Pitch 3, 5.9s:DO THIS: This is a quote from High Over Boulder: From the belay bolts, "traverse 10 feet right, then climb undeviatingly up a difficult 12-foot wall. It is now possible to follow an underhand flake 15 feet right." Then angle left to a bolt/pin anchor. This is the same belay as for the 2nd pitch of Blackwalk.DON'T DO THIS: This is what we did: Move right about 6 feet through the ceiling then straight up on your choice of powdery sloping holds or thin peeling edges. Possible cam placement on the right. Over a difficult bulge to an undercling. Desperately place gear in the undercling and continue over the bulge or around it on the right, then up and left a bit to the bolt/pin belay.

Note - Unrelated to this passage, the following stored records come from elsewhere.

(** X19: when the user form is valid. In create mode: a well-formed
    e-mail, first and last name of 1 to 100 characters and a password of
    8 to 100 characters; in edit mode the same, except that the password
    may also be missing or empty. So whatever create mode accepts, edit
    mode accepts as well. *)
Theorem user_form_validity (v : UserFormValues) :
  (schema is_email create v = []
   <-> (is_email (email v) = true
        /\ (1 <= length (first_name v) <= 100)%nat
        /\ (1 <= length (last_name v) <= 100)%nat)
       /\ exists p, password v = Some p /\ (8 <= length p <= 100)%nat)
  /\ (schema is_email edit v = []
      <-> (is_email (email v) = true
           /\ (1 <= length (first_name v) <= 100)%nat
           /\ (1 <= length (last_name v) <= 100)%nat)
          /\ (password v = None \/ password v = Some []
              \/ exists p, password v = Some p /\ (8 <= length p <= 100)%nat))
  /\ (schema is_email create v = [] -> schema is_email edit v = []).
Proof.
  assert (C : schema is_email create v = []
              <-> baseIssues is_email v = []
                  /\ exists p, password v = Some p /\ (8 <= length p <= 100)%nat).
  { simpl. unfold createUserSchema. split.
    - intros H. apply app_eq_nil in H. destruct H as [H1 H2].
      split; [exact H1|]. unfold createPassword in H2.
      destruct (password v) as [p|]; [|discriminate].
      apply passwordChecks_ok in H2. eauto.
    - intros (-> & p & -> & Hp). simpl. now apply passwordChecks_ok. }
  assert (E : schema is_email edit v = []
              <-> baseIssues is_email v = [] /\ editPassword (password v) = []).
  { simpl. unfold editUserSchema. split.
    - intros H. now apply app_eq_nil in H.
    - now intros (-> & ->). }
  rewrite C, E, editPassword_ok, baseIssues_ok.
  split; [reflexivity|]. split; [reflexivity|].
  intros (H & p & Hp). split; [exact H|]. right. right. eauto.
Qed.


End UserFormMore.

(** ** More on the client form *)

Section ClientFormMore.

Pitch 4 5.7(s?):Above the bolt/pin anchor is a short right facing downward hanging flake/overhang. Place a big cam behind that (I used a 3.5 offset Friend) and climb left through the overhang. Place one or two cams (#3 Friend) in a fair, slanting horizontal. Step left on the steep wall and place good green and yellow Aliens. Run it out up and left to easy ground then angle right to the top. There is a good cam anchor at a horizontal crack above.
Descend diagonally down and north to the big trough then back up and back down to the north to the ground.
Single or double set of cams from micro to 3.5 Friend (#3 Camalot). Single set of nuts from brass to big stoppers. You won't use all of this, but when you find that one placement 20 feet out, you better be sure to have the right piece. About 8 long runners; some double length runners would be useful. Bolt and bolt/pin belays except at the top.
By Leo Paik
From: Westminster, Colorado
Oct 21, 2003
There is an alternative to the Bulge's 1st pitch described above. You start L of the Bulge by 15 ft or so, definitely s terrain, find a pin, angle up and L along a L facing dihedral and gain the ledgish-system of the Bulge's 1st belay. 7s or 8s.